=== TASK PROMPT ===
Send back all the data below, exactly as given.

+--

(** * Debug_Agent: a shallow embedding of the heuristic analysis and repair stack

    The development follows the Python sources:
    - [src/core/models.py]: the enumerations and the records
      ([SeverityLevel], [IssueType], [ComplexityLevel], [TestType],
      [AnalysisResult], [TestCase], [TestResults], [RepairResult],
      [AnalysisContext])
    - [src/core/constants.py]: [Constants]
    - [src/core/base_agent.py]: [BaseAgent]
    - [src/agents/static_analysis_agent.py]: [SecurityAnalyzer],
      [QualityAnalyzer], [PerformanceAnalyzer], [ComplexityAnalyzer],
      [StaticAnalysisAgent]
    - [src/agents/test_driven_repair_agent.py]: [TestGenerator],
      [TestRunner], the four repair strategies, [TestDrivenRepairAgent]
    - [src/agents/coordinator_agent.py]: [CoordinatorAgent]
    - [src/core/config.py]: [AgentConfig], [ConfigManager], [Config]; the
      values a configuration file can hold are in [Json]
    - [src/memory/memory_manager.py]: [MemoryManager]

    Conventions of the embedding.
    - Python [str] is [string]; the text is taken to be ASCII, so [lower],
      [isspace] and the regular-expression classes have their ASCII reading.
    - Python [int] is [Z]; Python [float] is a primitive binary64 [float].
    - A Python [dict] whose entries hold values of any type (a result map)
      is an association list in insertion order ([dict]); a dictionary whose
      values have one type (the metadata of an issue, the success rates, the
      files by path) is a [gmap].
    - An exception is a value of [exception]; code that may raise returns a
      [result].
    - Wall-clock readings ([time.time()], [datetime.now()]) do not influence
      control flow; entries that only hold such a reading are left out.
    - The standard-library parser ([ast.parse] followed by [ast.walk]) and the
      file system ([os.path.exists], [open]) are parameters of the model. *)

From Stdlib Require Import Ascii Floats ZArith DecimalString.
From stdpp Require Import gmap strings list.
Lemma signals_act (a : Action) (p p' : Pipeline) :
  act a p = Ok p' -> signals p' = signals p + asks a.
Proof.
  intros H. unfold signals. destruct a; simpl in H.
  - injection H as <-. unfold Exec. rewrite weight_spawn. simpl. lia.
  - injection H as <-. unfold Skip. rewrite step_spawn, weight_spawn, owes_advance.
    simpl. lia.
  - injection H as <-. unfold Stop. rewrite weight_spawn. simpl. lia.
  - apply Teardown_Ok in H as (_ & _ & ->). simpl. lia.
  - apply run_goes in H. simpl asks. goes_cases H.
    + pose proof (weight_set_task owes tid _ (TExecStart (el_Container el0)) p Ht0).
      simpl in *. lia.
    + apply exec_start_Returned in Hs0 as [(e' & -> & -> & ->) | (-> & _ & -> & ->)].
      * pose proof (weight_returned owes tid _ (Some e')
                      p (call (ContainerStart c0 name0 (Some e')) p) [] Ht0) as H.
        rewrite owes_advance in H. simpl in H. rewrite app_nil_r in H.
        specialize (H eq_refl). rewrite Exec_return_unfold in *. simpl in *. lia.
      * pose proof (weight_returned owes tid _ None
                      p (started_by c0 name0 p) [TLogs c0 name0] Ht0 eq_refl) as H.
        rewrite owes_advance in H. rewrite Exec_return_unfold in *. simpl in *. lia.
    + apply exec_start_Blocked in Hs0 as (-> & _ & -> & ->).
      assert (Ht' : tasks (call (ContainerWait name0) (started_by c0 name0 p)) !! tid
                    = Some (TExecStart c0)).
      { simpl. apply lookup_app_l_Some. exact Ht0. }
      pose proof (weight_set_task owes tid _ (TExecWait c0 name0) _ Ht') as H.
      simpl in H. rewrite sum_list_with_app in H. simpl in *. lia.
    + pose proof (weight_returned owes tid _ r0 p p [] Ht0) as H.
      rewrite owes_advance, app_nil_r in H. specialize (H eq_refl).
      rewrite Exec_return_unfold in *. simpl in *. lia.
    + pose proof (weight_set_task owes tid _ TDone p Ht0). simpl in *. lia.
    + pose proof (weight_set_task owes tid _ (TScan c0 name0 now0 0) p Ht0).
      simpl in *. lia.
    + pose proof (weight_set_task owes tid _ TDone p Ht0). simpl in *. lia.
    + pose proof (weight_set_task owes tid _
                    (TSendLine c0 name0 now0 num0
                       (mkLine (Name c0) (Seconds_int64 (Since now0 t0)) num0 s0))
                    p Ht0).
      simpl in *. lia.
    + pose proof (weight_set_task owes tid _ (TScan c0 name0 now0 (int_incr num0)) p Ht0).
      simpl in *. lia.
    + pose proof (weight_set_task owes tid _ TSendNext p Ht0). simpl in *. lia.
    + pose proof (weight_set_task owes tid _ TDone p Ht0). simpl in *.
      rewrite length_app. simpl. lia.
    + pose proof (weight_set_task owes tid _ TDone p Ht0). simpl in *.
      rewrite length_app. simpl. lia.
Qed.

+--

=== SOLUTION TO THIS PROBLEM ===
(** * Debug_Agent: a shallow embedding of the heuristic analysis and repair stack

    The development follows the Python sources:
    - [src/core/models.py]: the enumerations and the records
      ([SeverityLevel], [IssueType], [ComplexityLevel], [TestType],
      [AnalysisResult], [TestCase], [TestResults], [RepairResult],
      [AnalysisContext])
    - [src/core/constants.py]: [Constants]
    - [src/core/base_agent.py]: [BaseAgent]
    - [src/agents/static_analysis_agent.py]: [SecurityAnalyzer],
      [QualityAnalyzer], [PerformanceAnalyzer], [ComplexityAnalyzer],
      [StaticAnalysisAgent]
    - [src/agents/test_driven_repair_agent.py]: [TestGenerator],
      [TestRunner], the four repair strategies, [TestDrivenRepairAgent]
    - [src/agents/coordinator_agent.py]: [CoordinatorAgent]
    - [src/core/config.py]: [AgentConfig], [ConfigManager], [Config]; the
      values a configuration file can hold are in [Json]
    - [src/memory/memory_manager.py]: [MemoryManager]

    Conventions of the embedding.
    - Python [str] is [string]; the text is taken to be ASCII, so [lower],
      [isspace] and the regular-expression classes have their ASCII reading.
    - Python [int] is [Z]; Python [float] is a primitive binary64 [float].
    - A Python [dict] whose entries hold values of any type (a result map)
      is an association list in insertion order ([dict]); a dictionary whose
      values have one type (the metadata of an issue, the success rates, the
      files by path) is a [gmap].
    - An exception is a value of [exception]; code that may raise returns a
      [result].
    - Wall-clock readings ([time.time()], [datetime.now()]) do not influence
      control flow; entries that only hold such a reading are left out.
    - The standard-library parser ([ast.parse] followed by [ast.walk]) and the
      file system ([os.path.exists], [open]) are parameters of the model. *)

From Stdlib Require Import Ascii Floats ZArith DecimalString.
From stdpp Require Import gmap strings list.
Lemma signals_act (a : Action) (p p' : Pipeline) :
  act a p = Ok p' -> signals p' = signals p + asks a.
Proof.
  intros H. unfold signals. destruct a; simpl in H.
  - injection H as <-. unfold Exec. rewrite weight_spawn. simpl. lia.
  - injection H as <-. unfold Skip. rewrite step_spawn, weight_spawn, owes_advance.
    simpl. lia.
  - injection H as <-. unfold Stop. rewrite weight_spawn. simpl. lia.
  - apply Teardown_Ok in H as (_ & _ & ->). simpl. lia.
  - apply run_goes in H. simpl asks. goes_cases H.
    + pose proof (weight_set_task owes tid _ (TExecStart (el_Container el0)) p Ht0).
      simpl in *. lia.
    + apply exec_start_Returned in Hs0 as [(e' & -> & -> & ->) | (-> & _ & -> & ->)].
      * pose proof (weight_returned owes tid _ (Some e')
                      p (call (ContainerStart c0 name0 (Some e')) p) [] Ht0) as H.
        rewrite owes_advance in H. simpl in H. rewrite app_nil_r in H.
        specialize (H eq_refl). rewrite Exec_return_unfold in *. simpl in *. lia.
      * pose proof (weight_returned owes tid _ None
                      p (started_by c0 name0 p) [TLogs c0 name0] Ht0 eq_refl) as H.
        rewrite owes_advance in H. rewrite Exec_return_unfold in *. simpl in *. lia.
    + apply exec_start_Blocked in Hs0 as (-> & _ & -> & ->).
      assert (Ht' : tasks (call (ContainerWait name0) (started_by c0 name0 p)) !! tid
                    = Some (TExecStart c0)).
      { simpl. apply lookup_app_l_Some. exact Ht0. }
      pose proof (weight_set_task owes tid _ (TExecWait c0 name0) _ Ht') as H.
      simpl in H. rewrite sum_list_with_app in H. simpl in *. lia.
    + pose proof (weight_returned owes tid _ r0 p p [] Ht0) as H.
      rewrite owes_advance, app_nil_r in H. specialize (H eq_refl).
      rewrite Exec_return_unfold in *. simpl in *. lia.
    + pose proof (weight_set_task owes tid _ TDone p Ht0). simpl in *. lia.
    + pose proof (weight_set_task owes tid _ (TScan c0 name0 now0 0) p Ht0).
      simpl in *. lia.
    + pose proof (weight_set_task owes tid _ TDone p Ht0). simpl in *. lia.
    + pose proof (weight_set_task owes tid _
                    (TSendLine c0 name0 now0 num0
                       (mkLine (Name c0) (Seconds_int64 (Since now0 t0)) num0 s0))
                    p Ht0).
      simpl in *. lia.
    + pose proof (weight_set_task owes tid _ (TScan c0 name0 now0 (int_incr num0)) p Ht0).
      simpl in *. lia.
    + pose proof (weight_set_task owes tid _ TSendNext p Ht0). simpl in *. lia.
    + pose proof (weight_set_task owes tid _ TDone p Ht0). simpl in *.
      rewrite length_app. simpl. lia.
    + pose proof (weight_set_task owes tid _ TDone p Ht0). simpl in *.
      rewrite length_app. simpl. lia.
Qed.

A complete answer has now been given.